Pre-draft measurables
| Height | Weight | Arm length | Hand span | Wingspan | 40-yard dash | 10-yard split | 20-yard split | 20-yard shuttle | Three-cone drill | Vertical jump | Broad jump | Bench press |
| 6 ft 2+1⁄2 in (1.89 m) | 261 lb (118 kg) | 33+3⁄8 in (0.85 m) | 9+3⁄8 in (0.24 m) | 6 ft 9 in (2.06 m) | 4.67 s | 1.66 s | 2.69 s | 4.46 s | 7.47 s | 33.5 in (0.85 m) | 9 ft 8 in (2.95 m) | 17 reps |
All values from Pro Day

=== New York Giants ===
After going undrafted in the 2016 NFL draft he went to New York Giants tryouts where he was signed. On August 30, 2016, he was waived by the Giants.
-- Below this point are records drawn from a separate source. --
(** ** [get_cipher_text] *)

Lemma list_ascii_of_string_append (s1 s2 : string) :
  list_ascii_of_string (String.append s1 s2)
  = list_ascii_of_string s1 ++ list_ascii_of_string s2.
Proof. induction s1 as [|c s1 IH]; [done|]. simpl. by rewrite IH. Qed.

(** X3. Line feeds are no content: the normalisation of a text split in
    two is the normalisation of the first part followed by that of the
    second, with or without a line feed between them. *)
Theorem get_cipher_text_append (s1 s2 : string) :
  ∃ c1 c2, get_cipher_text s1 = Ok c1 ∧ get_cipher_text s2 = Ok c2
           ∧ get_cipher_text (String.append s1 s2) = Ok (c1 ++ c2)
           ∧ get_cipher_text (String.append s1 (String newline s2)) = Ok (c1 ++ c2).
Proof.
  eexists _, _. split_and!; [done..| |].
  - unfold get_cipher_text.
    by rewrite list_ascii_of_string_append, filter_app, !fmap_app.
  - unfold get_cipher_text. rewrite list_ascii_of_string_append. simpl.
    rewrite filter_app, filter_cons_False by (by intros []).
    by rewrite !fmap_app.
Qed.

(** X4. Normalising a text of capitals (and line feeds) and writing the
    codes back with [ints_to_string] gives the text in small letters, line
    feeds removed: [ord(c) - 65 + 97] is [ord(c) + 32]. *)
Theorem ints_to_string_get_cipher_text (contents : string) :
  let remaining := filter (λ c, c ≠ newline) (list_ascii_of_string contents) in
  Forall (λ c, ord "A" ≤ ord c ≤ ord "Z") remaining →
  ∃ codes, get_cipher_text contents = Ok codes
           ∧ Forall letter_code codes
           ∧ ints_to_string codes = Ok ((λ c, ord c + 32) <$> remaining).
Proof.
  intros remaining Hcaps. unfold get_cipher_text. fold remaining.
  eexists. split; [done|].
  assert (Forall letter_code ((λ x, x - 65) <$> (ord <$> remaining))) as Hcodes.
  { rewrite <- list_fmap_compose. apply Forall_fmap.
    eapply Forall_impl; [exact Hcaps|]. intros c. unfold letter_code, compose.
    change (ord "A") with 65. change (ord "Z") with 90. lia. }
  split; [done|].
  rewrite (ints_to_string_codes _ Hcodes).
  f_equal. rewrite <- !list_fmap_compose. apply list_fmap_ext.
  intros _ c _. simpl. lia.
Qed.

Lemma ints_to_string_get_cipher_text_witness :
  ∃ codes, get_cipher_text "AB
Z" = Ok codes
           ∧ Forall letter_code codes
           ∧ ints_to_string codes = Ok [97; 98; 122].
Proof.
  apply (ints_to_string_get_cipher_text "AB
Z").
  repeat constructor; vm_compute; by intros.
Defined.

(** ** More on key recovery *)

Lemma argmax_scan_lt rest : ∀ mp max_ind i,
  (max_ind < i)%nat → (argmax_scan mp max_ind i rest < i + length rest)%nat.
Proof.
  induction rest as [|x rest IH]; intros mp max_ind i Hlt; simpl; [lia|].
  destruct (fle x mp).
  - specialize (IH mp max_ind (S i)). lia.
  - destruct (is_nan x); [lia|]. specialize (IH x i (S i)). lia.
Qed.

(** The index [np.argmax] returns is an index of the array, NaN or not. *)
Lemma argmax_lt (r : list npfloat) (k : nat) : argmax r = Ok k → (k < length r)%nat.
Proof.
  destruct r as [|x rest]; [done|]. simpl. intros [= <-].
  destruct (is_nan x); [lia|].
  pose proof (argmax_scan_lt rest x 0%nat 1%nat). lia.
Qed.

Lemma get_key_Ok_codes (buckets : list (list Z)) :
  buckets ≠ [] →
  ∃ key, get_key buckets = Ok key
         ∧ length key = length buckets
         ∧ Forall letter_code key.
Proof.
  intros Hne. destruct (get_key_Ok buckets Hne) as (key & Hkey & Hlen & Hpt).
  exists key. split_and!; [done..|].
  apply Forall_lookup_2. intros p z Hz.
  destruct (lookup_lt_is_Some_2 buckets p) as [ct Hct].
  { rewrite <- Hlen. by eapply lookup_lt_Some. }
  destruct (Hpt p ct Hct) as (k & Hk & Hkp).
  apply argmax_lt in Hk. rewrite length_score_row in Hk.
  assert (z = Z.of_nat k) as -> by congruence.
  unfold letter_code. lia.
Qed.

(** X5. Whatever the buckets hold (codes out of range, empty buckets), the
    key [get_key] recovers from a list of buckets that is not empty has one
    shift per bucket, and every shift is a Letter Code. *)
Theorem get_key_letter_codes (buckets : list (list Z)) :
  buckets ≠ [] →
  ∃ key, get_key buckets = Ok key
         ∧ length key = length buckets
         ∧ Forall letter_code key.
Proof. apply get_key_Ok_codes. Qed.

Lemma get_key_letter_codes_witness :
  ∃ key, get_key [[32; -16; 700]; []] = Ok key
         ∧ length key = length [[32; -16; 700]; []]
         ∧ Forall letter_code key.
Proof. apply (get_key_letter_codes [[32; -16; 700]; []]). discriminate. Defined.

Lemma freq_row_Permutation (ct ct' : list Z) : ct ≡ₚ ct' → freq_row ct = freq_row ct'.
Proof.
  intros Hperm. unfold freq_row. apply list_fmap_ext. intros _ c _.
  rewrite !sum_select_eq_scalar. unfold occurrences, len.
  by rewrite Hperm.
Qed.

(** X7. The order of the letters inside a bucket does not matter to key
    recovery: buckets that are permutations of one another give the same
    key. *)
Theorem get_key_Permutation (buckets buckets' : list (list Z)) :
  Forall2 (≡ₚ) buckets buckets' → get_key buckets = get_key buckets'.
Proof.
  intros Hperm. unfold get_key, get_key_with, scores_with.
  assert (cipher_freqs buckets = cipher_freqs buckets') as ->; [|done].
  unfold cipher_freqs. induction Hperm as [|ct ct' b b' Hct _ IH]; [done|].
  csimpl. by rewrite IH, (freq_row_Permutation ct ct' Hct).
Qed.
=== Calgary Stampeders ===
Rose signed with the Calgary Stampeders on May 24, 2017. He spent time on the practice roster and reserve roster before making his professional debut on November 3, 2017 against the Winnipeg Blue Bombers. He played in one regular season game in 2018 and was on the injured reserve list when the Stampeders won the 106th Grey Cup. Rose had his breakthrough season in 2019 when he played in all 18 regular season games and recorded 46 defensive tackles, four special teams tackles, five sacks, and one forced fumble. He re-signed with the Stampeders to a two-year extension on January 21, 2020, but did not play in 2020 due to the cancellation of the 2020 CFL season.

In 2021, Rose played in 11 out of 14 regular season games in a shortened season where he tallied 24 defensive tackles, seven sacks, and one forced fumble. He was then named a CFL All-Star for the first time in his career at the end of the season. In the following season, he played in 17 regular season games where he had 25 defensive tackles, one special teams tackle, seven sacks, and one forced fumble, along with his first career interception and first blocked kick. He was again named a CFL All-Star.
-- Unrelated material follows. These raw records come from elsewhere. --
(** The map the header loop builds does not depend on the order in which the
    entries are visited. *)
Lemma normalize_order (R1 R2 : Runtime) (hs nm1 nm2 : strmap) :
  @ToTitle R1 = @ToTitle R2 →
  @EmailConfig.normalize R1 (@range R1 hs) ∅ = inr nm1 →
  @EmailConfig.normalize R2 (@range R2 hs) ∅ = inr nm2 →
  nm1 = nm2.
Proof.
  intros Htt Hn1 Hn2. apply map_eq. intros q. apply option_eq. intros v.
  rewrite (@normalize_inr_lookup R1 _ _ _ q v Hn1).
  rewrite (@normalize_inr_lookup R2 _ _ _ q v Hn2).
  rewrite lookup_empty, Htt.
  split; (intros [|(k & Hk & Hq)]; [done|]); right; exists k; (split; [|done]).
  - apply (@range_lookup R2). by apply (@range_lookup R1) in Hk.
  - apply (@range_lookup R1). by apply (@range_lookup R2) in Hk.
Qed.

(** Go leaves the order of a [range] over a map open.  For two runs of
    [EmailConfig.UnmarshalYAML] that differ in that order only, the receiver
    and the store come out the same, and so does the error, unless both runs
    report a duplicate header: then the header named may differ. *)
Theorem iteration_order_is_irrelevant (R1 R2 : Runtime)
    (unmarshal : unmarshaler EmailConfig.t) (c : EmailConfig.t) (h : heap) :
  @ToTitle R1 = @ToTitle R2 →
  let r := @EmailConfig.UnmarshalYAML R1 unmarshal c h in
  let r' := @EmailConfig.UnmarshalYAML R2 unmarshal c h in
  recv r = recv r' ∧ mem r = mem r'
  ∧ (err r = err r'
     ∨ ∃ q q', err r = Some (duplicate_header q) ∧ err r' = Some (duplicate_header q')).
Proof.
  intros Htt. cbv zeta.
  destruct (@UnmarshalYAML_cases R1 unmarshal c h)
    as [(e & He & Hout)|[(He & Hto & Hout)|[(e & He & Hto & Hn & Hout)
       |(nm & He & Hto & Hn & Hout)]]];
    cbv zeta in Hout; rewrite Hout; clear Hout;
    destruct (@UnmarshalYAML_cases R2 unmarshal c h)
      as [(e' & He' & Hout)|[(He' & Hto' & Hout)|[(e' & He' & Hto' & Hn' & Hout)
         |(nm' & He' & Hto' & Hn' & Hout)]]];
    cbv zeta in Hout; rewrite Hout; clear Hout; cbn [err recv mem];
    try congruence; try (split_and!; [done..|by left]).
  - split_and!; [done..|]. right.
    destruct (@normalize_range_inl R1 _ _ Hn) as (a & _ & _ & _ & _ & _ & ->).
    destruct (@normalize_range_inl R2 _ _ Hn') as (a' & _ & _ & _ & _ & _ & ->).
    by eexists _, _.
  - exfalso.
    destruct (@normalize_range_inl R1 _ _ Hn) as (a & b & Hab & Ha & Hb & Heq & _).
    rewrite Htt in Heq. destruct Hab. by eapply (@normalize_range_inr R2).
  - exfalso.
    destruct (@normalize_range_inl R2 _ _ Hn') as (a & b & Hab & Ha & Hb & Heq & _).
    rewrite <- Htt in Heq. destruct Hab. by eapply (@normalize_range_inr R1).
  - rewrite (normalize_order R1 R2 _ _ _ Htt Hn Hn'). split_and!; [done..|by left].
Qed.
Rose played in all 18 regular season games in 2023 where he had 24 defensive tackles, a career-high 11 sacks, one forced fumble, and one fumble recovery. He was a CFL All-Star for the third straight season in 2023. In 2024, he played in 18 games where he had 19 defensive tackles, six sacks, and one interception that he returned 83 yards for his first career touchdown on September 7, 2024. At season's end, he was named a CFL West All-Star for the fourth straight season. However, Rose was released in the following off-season on January 27, 2025.

===Saskatchewan Roughriders===
On February 1, 2025, it was announced that Rose had signed with the Saskatchewan Roughriders.